Thanks for the great run against Alabama. An 11–5 career coaching record versus the Crimson Tide is no small accomplishment. Even sweeter was becoming the first school and head coach in history to post seven consecutive wins over Alabama (1995–2001).

And finally, thanks for the pageantry of the SEC Championship Game. The Vols have played five times in the league’s premier event, all with Phillip Fulmer patrolling the sideline. You won two nail-­biters and lost three heartbreakers, but over the final decade of your tenure you never went more than 3 years without taking a team to Atlanta.

Welcome, Lane Kiffin

2009sp_fea_football1Lane Kiffin, former head coach of the Oakland Raiders and former offensive coordinator at the University of Southern California, has joined the Vols as the 21st head football coach in UT history.
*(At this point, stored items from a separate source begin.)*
(** A user whose roles list is empty. *)
Lemma DashboardPage_roles_card_witness :
  exists c,
    DashboardPage.render
      (Some (Session.mk
               (Some (User.mk (Some "u3") (Some "Eve") None None (Some [])
                        None None))
               EmptyString None))
      authenticated
    = inr (DashboardPage.Dashboard c)
    /\ DashboardPage.roleBadges c = Some []
    /\ DashboardPage.reportsLink c = false.
Proof.
  destruct (DashboardPage_roles_card
              (Session.mk
                 (Some (User.mk (Some "u3") (Some "Eve") None None (Some [])
                          None None))
                 EmptyString None)
              (User.mk (Some "u3") (Some "Eve") None None (Some []) None None)
              authenticated ltac:(discriminate) eq_refl)
    as (c & Hc & _ & Hb & Ha & Hs & Hr).
  exists c. split; [exact Hc|]. split.
  - apply (Hb []). reflexivity.
  - rewrite Hr, Ha, Hs. reflexivity.
Defined.

(** X21.  What a signed-in user is shown follows from the scopes of the
    access token, when [JSON.stringify] can print its payload: on
    [DashboardPage] the roles card lists the derived roles and never the
    text for "no roles", the admin quick access is there exactly when
    [admin] is among the scopes, the staff tools exactly when [staff] is,
    and the layout's [isAdmin] and [isStaff] are the same two booleans,
    never [undefined]. *)
Theorem pages_after_sign_in (overflows : JS.json -> bool)
  (token token' : JWT.t) (account : Account.t)
  (p : Profile.t) (user : option User.t) (s0 s' : Session.t)
  (sub : string) (tok sc : JS.ustring) (v : JS.json) (status : Status) :
  Console.result
    (NextAuthConfig.jwt overflows token (Some account) (Some p) user)
  = inr token' ->
  NextAuthConfig.session s0 token' = Console.ret s' ->
  Profile.sub p = Some sub -> sub <> EmptyString ->
  Account.access_token account = Some tok ->
  Spec.payload_value tok = Some v ->
  overflows v = false ->
  Spec.scope_claim tok = Some (JS.JStr sc) ->
  status <> loading ->
  Layout.isAdmin (Some s')
  = Some (JS.includes_literal (Spec.scope_tokens sc) "admin")
  /\ Layout.isStaff (Some s')
     = Some (JS.includes_literal (Spec.scope_tokens sc) "staff")
  /\ exists c,
      DashboardPage.render (Some s') status
      = inr (DashboardPage.Dashboard c)
      /\ DashboardPage.roleBadges c
         = Some (map (fun role => (Role.id role, Role.name role))
                   (Flow.roles_of_scopes (Spec.scope_tokens sc)))
      /\ DashboardPage.adminQuickAccess c
         = JS.includes_literal (Spec.scope_tokens sc) "admin"
      /\ DashboardPage.staffTools c
         = JS.includes_literal (Spec.scope_tokens sc) "staff".
Proof.
  intros Hj Hs Hsub Hne Htok Hv Ho Hc Hl.
  destruct (EndToEnd.signed_in_session _ _ _ _ _ _ _ _ _ _ _ _
              Hj Hs Hsub Hne Htok Hv Ho Hc) as (u & Hu & Hr & _).
  assert (Hrole : forall name,
             Layout.hasRole (Some s') name
             = Some (existsb (fun role => String.eqb (Role.name role) name)
                       (Flow.roles_of_scopes (Spec.scope_tokens sc)))).
  { intros name. unfold Layout.hasRole. now rewrite Hu, Hr. }
  assert (Ha : Layout.hasRole (Some s') "admin"
               = Some (JS.includes_literal (Spec.scope_tokens sc) "admin")).
  { rewrite Hrole, EndToEnd.roles_of_scopes_named. cbn.
    now rewrite !andb_false_r, !orb_false_r, andb_true_r. }
  assert (Hst : Layout.hasRole (Some s') "staff"
                = Some (JS.includes_literal (Spec.scope_tokens sc) "staff")).
  { rewrite Hrole, EndToEnd.roles_of_scopes_named. cbn.
    now rewrite !andb_false_r, andb_true_r, orb_false_r. }
  split; [exact Ha|]. split; [exact Hst|].
  unfold DashboardPage.render. rewrite Hu.
  rewrite !(some_role_is_hasRole s' u _ Hu), Ha, Hst, Hr.
  destruct status; try congruence;
    (eexists; split; [reflexivity|]; cbn; repeat split).
Qed.

Lemma pages_after_sign_in_witness :
  exists token' s',
    Console.result
      (NextAuthConfig.jwt Sample.overflows Sample.jwt_bare
         (Some Sample.account) (Some Sample.profile_AB)
         (Some Sample.user_staff)) = inr token'
    /\ NextAuthConfig.session Sample.session_default token'
       = Console.ret s'
    /\ Layout.isAdmin (Some s') = Some true
    /\ Layout.isStaff (Some s') = Some true.
Proof.
  eexists. eexists. split; [reflexivity|]. split; [reflexivity|].
  destruct (pages_after_sign_in Sample.overflows Sample.jwt_bare _
              Sample.account
              Sample.profile_AB (Some Sample.user_staff)
              Sample.session_default _ "u1" Sample.token_admin_staff
              (JS.units "admin staff")
              (JS.JObj [(JS.units "scope",
                         JS.JStr (JS.units "admin staff"))])
              authenticated
              eq_refl eq_refl eq_refl ltac:(discriminate) eq_refl eq_refl
              eq_refl eq_refl ltac:(discriminate)) as (Ha & Hs & _).
  split; [exact Ha | exact Hs].
Defined.

Lemma navbar_hrefs (s : Session.t) (u : User.t) (pathname : string) :
  Session.user s = Some u ->
  exists entries,
    Navigation.navbar (Some s) pathname = inr entries
    /\ flat_map Navigation.hrefs entries
       = (["/"; "/dashboard"]
          ++ (if Layout.truthy (Layout.isAdmin (Some s))
              then ["/admin"; "/admin/users"; "/admin/roles"; "/admin/audit"]
              else [])
          ++ (if Layout.truthy (Layout.isStaff (Some s))
              then ["/staff"] else [])
          ++ ["/reports"; "/activity-log"; "/help";
              "/profile"; "/settings"; "/api/auth/signout"])%list
    /\ (In Navigation.adminMenu entries
        <-> Layout.truthy (Layout.isAdmin (Some s)) = true).
Proof.
  intros Hu. unfold Navigation.navbar. rewrite Hu.
  eexists. split; [reflexivity|].
  destruct (Layout.truthy (Layout.isAdmin (Some s))),
           (Layout.truthy (Layout.isStaff (Some s)));
    (split; [reflexivity|]);
    unfold Navigation.link, Navigation.adminMenu, Navigation.userMenu;
    cbn [app In]; split; intros H; try reflexivity; try discriminate;
    auto 10;
    repeat (destruct H as [H|H]; [discriminate|]); destruct H.
Qed.

(** X22.  The navigation bar: without a session it is the brand alone; for
    a session with a user it never fails, always offers the dashboard, the
    reports, the activity log, the help, the profile, the settings and the
    sign-out, offers the four admin addresses exactly to holders of a role
    named [admin] and [/staff] exactly to holders of a role named [staff];
    it fails on a session without a user. *)
Theorem navbar_links (session : option Session.t) (pathname : string) :
  (session = None ->
   Navigation.navbar session pathname = inr [Navigation.Brand])
  /\ (forall s, session = Some s -> Session.user s = None ->
                Navigation.navbar session pathname = inl JS.TypeError)
  /\ (forall s u,
         session = Some s -> Session.user s = Some u ->
         exists entries,
           Navigation.navbar session pathname = inr entries
           /\ (forall href,
                  In href ["/dashboard"; "/reports"; "/activity-log";
                           "/help"; "/profile"; "/settings";
                           "/api/auth/signout"] ->
                  In href (flat_map Navigation.hrefs entries))
           /\ (forall href,
                  In href ["/admin"; "/admin/users"; "/admin/roles";
                           "/admin/audit"] ->
                  (In href (flat_map Navigation.hrefs entries)
                   <-> Layout.truthy (Layout.hasRole session "admin")
                       = true))
           /\ (In "/staff" (flat_map Navigation.hrefs entries)
               <-> Layout.truthy (Layout.hasRole session "staff") = true)).
Proof.
  split; [intros ->; reflexivity|]. split.
  { intros s -> Hu. unfold Navigation.navbar. now rewrite Hu. }
  intros s u -> Hu.
  destruct (navbar_hrefs s u pathname Hu) as (entries & He & Hh & _).
  exists entries. split; [exact He|]. rewrite Hh.
  unfold Layout.isAdmin, Layout.isStaff.
  destruct (Layout.truthy (Layout.hasRole (Some s) "admin")),
           (Layout.truthy (Layout.hasRole (Some s) "staff"));
    cbn [app]; (split; [|split]).
  all: try (intros href H; cbn [In] in H;
            repeat (destruct H as [<-|H]; [cbn [In]; auto 20|]);
            now destruct H).
  all: try (intros href H; cbn [In] in H;
            repeat (destruct H as [<-|H];
                    [split; [reflexivity | intros _; cbn [In]; auto 20]|]);
            now destruct H).
  all: try (intros href H; cbn [In] in H;
            repeat (destruct H as [<-|H];
                    [split; [|discriminate]; intros H'; cbn [In] in H';
                     repeat (destruct H' as [H'|H']; [discriminate|]);
                     now destruct H'|]);
            now destruct H).
  all: try (split; [reflexivity | intros _; cbn [In]; auto 20]).
  all: split; [|discriminate]; intros H'; cbn [In] in H';
    repeat (destruct H' as [H'|H']; [discriminate|]); now destruct H'.
Qed.

Lemma navbar_links_witness :
  exists entries,
    Navigation.navbar (Some Sample.session_staff) "/staff" = inr entries
    /\ In "/staff" (flat_map Navigation.hrefs entries)
    /\ ~ In "/admin/users" (flat_map Navigation.hrefs entries).
Proof.
  destruct (proj2 (proj2 (navbar_links (Some Sample.session_staff) "/staff"))
              Sample.session_staff Sample.user_staff eq_refl eq_refl)
    as (entries & He & _ & Ha & Hs).
  exists entries. split; [exact He|]. split.
  - apply Hs. reflexivity.
  - intros H. apply (Ha "/admin/users") in H; [discriminate|].
    simpl. auto.
Defined.

(** X23.  [ProfilePage] and [DashboardPage] render the roles of one user
    alike, save for an empty roles list: the profile page then shows the
    text for "no roles", the dashboard neither text nor badge.  With a
    non-empty list both show its badges, with no list both show the
    text. *)
Theorem roles_cards_compared (s : Session.t) (u : User.t)
  (status : Status) :
  status <> loading ->
  Session.user s = Some u ->
  exists p d,
    ProfilePage.render (Some s) status = inr (ProfilePage.Profile p)
    /\ DashboardPage.render (Some s) status
       = inr (DashboardPage.Dashboard d)
    /\ (User.roles u <> Some [] ->
        ProfilePage.roleBadges p = DashboardPage.roleBadges d)
    /\ (User.roles u = Some [] ->
        ProfilePage.roleBadges p = None
        /\ DashboardPage.roleBadges d = Some [])
    /\ ProfilePage.name p = DashboardPage.welcome d.
Proof.
  intros Hl Hu. unfold ProfilePage.render, DashboardPage.render.
  rewrite Hu.
  destruct status; try congruence;
    (do 2 eexists; split; [reflexivity|]; split; [reflexivity|];
     cbn [ProfilePage.roleBadges DashboardPage.roleBadges
          ProfilePage.name DashboardPage.welcome];
     split; [destruct (User.roles u) as [[|r rs]|]; congruence|];
     split; [intros ->; split; reflexivity | reflexivity]).
Qed.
In Kiffin’s 3 years as recruiting coordinator at USC, the Trojans had the top-ranked recruiting class in college football each year. He was named one of the nation’s top 25 recruiters and as offensive coordinator guided the Trojans to first place nationally in total offense.

Kiffin began his coaching career at his alma mater, Fresno State, working with quarterbacks and wide receivers from 1997 to 1998. He was an assistant at Colorado State in 1999, and made his first stop in the NFL with the Jacksonville Jaguars in 2000.

He was a quarterback at Fresno State for three seasons (1994–96) and earned a bachelor’s degree there in 1998. A native of Bloomington, Minnesota, Kiffin is married to Layla Reaves Kiffin. They have three children.